The final structure shown in Fig. 4 has the lowest total energy and fitted all experimental data very well and significantly better than all the other competing models (Supplementary Fig. 6 and 7 and Supplementary Fig. 3a) revealing a good agreement with all solid-state NMR constraints, cryo-EM density (judged by the overlay with the density model in Fig. 3g,i,j), isotropic CD (Fig. 3e), anisotropic CD spectra (Fig. 3f) and LD spectra (Supplementary Fig. 5) (see Methods, Supplementary Methods and Supplementary Note 4). Some of the inter-chain distance constraints found for the CsmA baseplate structure are visualized in Fig. 3d defining the local structure with high precision. The global organization of the baseplate structure is also well determined through the relative orientation between BChl a pigments, which can be deduced from the CD spectrum analysis (see Methods) and through agreement with the cryo-EM density model. Restraint and structure statistics is provided in Table 1.
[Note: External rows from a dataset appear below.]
(** * NationBuilder API wrapper and capital redemption: a shallow embedding

    The development follows the Python sources module by module:
    - [nationbuilder_api/helpers.py]            : [handle_filter], [filter_resource]
    - [nationbuilder_api/endpoints/decorators.py]: [handle_pagination], [handle_resp_proc]
    - [nationbuilder_api/endpoints/helpers.py]  : [handle_resp_proc_args], [proc_resp]
    - [nationbuilder_api/resp_procs.py]         : [payload_filter], [resp_bool]
    - [platforms/shopify/tasks.py]              : [create_discount]

    Python objects are a small universe of values, dictionaries keep their
    insertion order, raising is an error monad, and everything the code
    shares or mutates (the keyword-argument dictionary of a call, the
    decoration-time [resp_proc_args], the logger, the two remote services)
    is threaded explicitly. *)

From Stdlib Require Import ZArith List String Bool Lia PeanoNat.
From Stdlib Require Import Floats.PrimFloat Floats.SpecFloat Floats.FloatOps.
From Stdlib Require Import Numbers.Cyclic.Int63.Uint63.
Import ListNotations.
Open Scope string_scope.
Open Scope list_scope.
Set Warnings "-register-all".

(** ** Exceptions and the error monad *)

(** The instances of [Exception] the code meets. [UnboundLocalError] is a
    subclass of [NameError]; [HTTPError] is what [raise_for_status] raises. *)
Inductive exn : Type :=
| TypeError
| AttributeError
| KeyError
| ValueError
| NameError
| UnboundLocalError
| HTTPError (status_code : Z)
| OverflowError
| ConnectionError
| Timeout.

(** [isinstance(e, NameError)] *)
Definition is_NameError (e : exn) : bool :=
  match e with
  | NameError | UnboundLocalError => true
  | _ => false
  end.

Inductive result (A : Type) : Type :=
| Ok (a : A)
| Raise (e : exn).
Arguments Ok {A} a.
Arguments Raise {A} e.

Definition bind {A B : Type} (c : result A) (k : A -> result B) : result B :=
  match c with
  | Ok a => k a
  | Raise e => Raise e
  end.

Notation "x <- c ;; k" := (bind c (fun x => k))
  (at level 61, c at next level, right associativity).

(** ** Values *)

(** JSON data; [requests.Response] objects reduced to the two things the
    code reads from them, [status_code] and the decoded body of [.json()];
    and [VObject] for any other object (a generator, say), of which only the
    type name is kept. *)
Inductive value : Type :=
| VNone
| VBool (b : bool)
| VInt (z : Z)
| VStr (s : string)
| VList (l : list value)
| VFloat (x : float)
| VDict (d : list (string * value))
| VResp (status_code : Z) (body : value)
| VObject (type_name : string).

(** A [dict]: keys in insertion order. *)
Definition dict : Type := list (string * value).

Fixpoint dict_get (d : dict) (k : string) : option value :=
  match d with
  | [] => None
  | (k', v) :: rest => if String.eqb k' k then Some v else dict_get rest k
  end.

Definition dict_has (d : dict) (k : string) : bool :=
  match dict_get d k with Some _ => true | None => false end.

(** [d[k] = v]: an existing key keeps its place, a new one goes last. *)
Fixpoint dict_set (d : dict) (k : string) (v : value) : dict :=
  match d with
  | [] => [(k, v)]
  | (k', v') :: rest =>
      if String.eqb k' k then (k', v) :: rest else (k', v') :: dict_set rest k v
  end.

Fixpoint dict_remove (d : dict) (k : string) : dict :=
  match d with
  | [] => []
  | (k', v') :: rest =>
      if String.eqb k' k then rest else (k', v') :: dict_remove rest k
  end.

(** [d.update(e)] *)
Definition dict_update (d e : dict) : dict :=
  fold_left (fun acc kv => dict_set acc (fst kv) (snd kv)) e d.

(** [d.pop(k, dflt)]: the value and the dictionary without the key. *)
Definition dict_pop (d : dict) (k : string) (dflt : value) : value * dict :=
  match dict_get d k with
  | Some v => (v, dict_remove d k)
  | None => (dflt, d)
  end.

Definition dict_keys (d : dict) : list string := map fst d.

(** [bool(v)]. A [requests.Response] is truthy when [ok]: its status is not
    in the 4xx or 5xx range. *)
Definition truthy (v : value) : bool :=
  match v with
  | VNone => false
  | VBool b => b
  | VInt z => negb (z =? 0)%Z
  | VStr s => negb (String.eqb s "")
  | VList l => match l with [] => false | _ :: _ => true end
  | VFloat x => negb (PrimFloat.eqb x 0%float)
  | VDict d => match d with [] => false | _ :: _ => true end
  | VResp st _ => negb ((400 <=? st)%Z && (st <? 600)%Z)
  | VObject _ => true
  end.

(** [v.get(k)]: only a [dict] has the method; a missing key gives [None]. *)
Definition py_get (v : value) (k : string) : result value :=
  match v with
  | VDict d => Ok (match dict_get d k with Some x => x | None => VNone end)
  | _ => Raise AttributeError
  end.

(** [v.get(k, dflt)] *)
Definition py_get_default (v : value) (k : string) (dflt : value) : result value :=
  match v with
  | VDict d => Ok (match dict_get d k with Some x => x | None => dflt end)
  | _ => Raise AttributeError
  end.

(** [resp.json()] *)
Definition json (resp : value) : result value :=
  match resp with
  | VResp _ body => Ok body
  | _ => Raise AttributeError
  end.

(** ** nationbuilder_api/helpers.py: resource filters *)

(** A filter is an attribute name or a list of entries; an entry is an
    attribute name or a pair [(name, sub_filter)]. *)
Inductive rfilter : Type :=
| FAttr (name : string)
| FList (entries : list fentry)
with fentry : Type :=
| EAttr (name : string)
| ENested (name : string) (sub : rfilter).

(** The [for attr in filter] loop of [handle_filter], [filtered] being the
    dictionary built so far.

    The branch of a pair is
    [handle_filter(attr[1])(resource[attr[0]])]: its callee expression
    [handle_filter(attr[1])] is evaluated first and calls the two-parameter
    function [handle_filter(resource, filter)] with one positional argument,
    which raises [TypeError] before [resource[attr[0]]] is looked at. *)
Fixpoint handle_filter_loop (resource : value) (entries : list fentry)
    (filtered : dict) : result dict :=
  match entries with
  | [] => Ok filtered
  | EAttr attr :: rest =>
      v <- py_get resource attr ;;
      handle_filter_loop resource rest (dict_set filtered attr v)
  | ENested _ _ :: _ => Raise TypeError
  end.

Definition handle_filter (resource : value) (entries : list fentry) : result value :=
  filtered <- handle_filter_loop resource entries [] ;;
  Ok (VDict filtered).

Definition filter_resource (resource : value) (filter : rfilter) : result value :=
  match filter with
  | FAttr name => py_get resource name
  | FList entries => handle_filter resource entries
  end.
Figure 4: The CsmA baseplate structure.
Figure 4

(a) Helical wheel projections depicting three neighbouring helices viewed down the helix axis (colour code; green: hydrophobic, grey: aromatic, black: W, cyan: H, yellow: G, red: negatively charged, blue: positively charged). The symbols represent different residue types: G (circle), S/T/G/K (square), I/L/V (diamond), F/Y/W (hexagon), H/M/R (pentagon), and D, E, and Q/N (triangle pointing up, down and left, respectively). Purple lines indicate electrostatic interactions between oppositely charged residues, green lines highlight residues closely located to the BChl a pigment (yellow rectangle), while dotted lines represent hydrophobic packing between amino acids. The residues present on outer and inner side are annotated as well as the interface between two helices related by translational symmetry. (be) Molecular representation of the baseplate showing CsmA with cartoon and lines and side chains with sticks for the central residues 6–48. BChl a are shown as yellow sticks with N and O coloured in blue and red, respectively, hydrogen atoms are omitted for clarity. The colour code is the same in (a) except G is green and aromatic residues are shown with a darker green. (b) top view, (c) zoom on the translation interface, (ce) zoom on the two interfaces viewed from the outer and inner side (the phytyl chains show here) of the carotenosome, respectively. See also Fig. 5.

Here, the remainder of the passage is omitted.